(* ===== verification/LoopProps.v ===== *)
(** * Properties of the event loop and its clients *)

From S2P Require Import Prelude Core Accounts Transfers Record Wal Idempotency Engine EngineProps Ring Requests RequestsProps.
From S2P Require Import Loop LoopChannels LoopBatches.

(** ** A batch has one acknowledgement for each event *)

Lemma ValidateBatch_loop_length m events fuel : forall v outs start i,
  length (ValidateBatch_loop m fuel events v outs start i) = length outs.
Proof.
  induction fuel as [|fuel IH]; intros v outs start i; [done|]. cbn [ValidateBatch_loop].
  destruct (events !! i) as [t|]; [|done].
  destruct (validateAndApply m t i _) as [v' [u|err]].
  - destruct (negb (isLinked t)); [by rewrite IH; unfold clear_range; rewrite length_imap|].
    destruct (i =? length events - 1)%nat; [|by rewrite IH]. unfold fail_others. by rewrite length_imap, length_insert.
  - rewrite IH. unfold fail_others. by rewrite length_imap, length_insert.
Qed.
Lemma ValidateBatch_length m events : length (ValidateBatch m events) = length events.
Proof. unfold ValidateBatch. by rewrite ValidateBatch_loop_length, length_replicate. Qed.

Lemma ApplyBatch_length events : forall outs m, length (ApplyBatch events outs m).1 = length outs.
Proof.
  induction events as [|t events IH]; intros [|o outs] m; try done. cbn [ApplyBatch]. destruct o as [e|].
  - specialize (IH outs m). destruct (ApplyBatch events outs m). cbn in *. by rewrite IH.
  - destruct (ApplyTransferState t m) as [m' r]. specialize (IH outs m'). destruct (ApplyBatch events outs m').
    cbn in *. by rewrite IH.
Qed.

☆ ☆ ☆ ☆

__What the task asks__
From the records above, please extract every line and repeat it exactly.

__Reply__
(* ===== verification/LoopProps.v ===== *)
(** * Properties of the event loop and its clients *)

From S2P Require Import Prelude Core Accounts Transfers Record Wal Idempotency Engine EngineProps Ring Requests RequestsProps.
From S2P Require Import Loop LoopChannels LoopBatches.

(** ** A batch has one acknowledgement for each event *)

Lemma ValidateBatch_loop_length m events fuel : forall v outs start i,
  length (ValidateBatch_loop m fuel events v outs start i) = length outs.
Proof.
  induction fuel as [|fuel IH]; intros v outs start i; [done|]. cbn [ValidateBatch_loop].
  destruct (events !! i) as [t|]; [|done].
  destruct (validateAndApply m t i _) as [v' [u|err]].
  - destruct (negb (isLinked t)); [by rewrite IH; unfold clear_range; rewrite length_imap|].
    destruct (i =? length events - 1)%nat; [|by rewrite IH]. unfold fail_others. by rewrite length_imap, length_insert.
  - rewrite IH. unfold fail_others. by rewrite length_imap, length_insert.
Qed.
Lemma ValidateBatch_length m events : length (ValidateBatch m events) = length events.
Proof. unfold ValidateBatch. by rewrite ValidateBatch_loop_length, length_replicate. Qed.

Lemma ApplyBatch_length events : forall outs m, length (ApplyBatch events outs m).1 = length outs.
Proof.
  induction events as [|t events IH]; intros [|o outs] m; try done. cbn [ApplyBatch]. destruct o as [e|].
  - specialize (IH outs m). destruct (ApplyBatch events outs m). cbn in *. by rewrite IH.
  - destruct (ApplyTransferState t m) as [m' r]. specialize (IH outs m'). destruct (ApplyBatch events outs m').
    cbn in *. by rewrite IH.
Qed.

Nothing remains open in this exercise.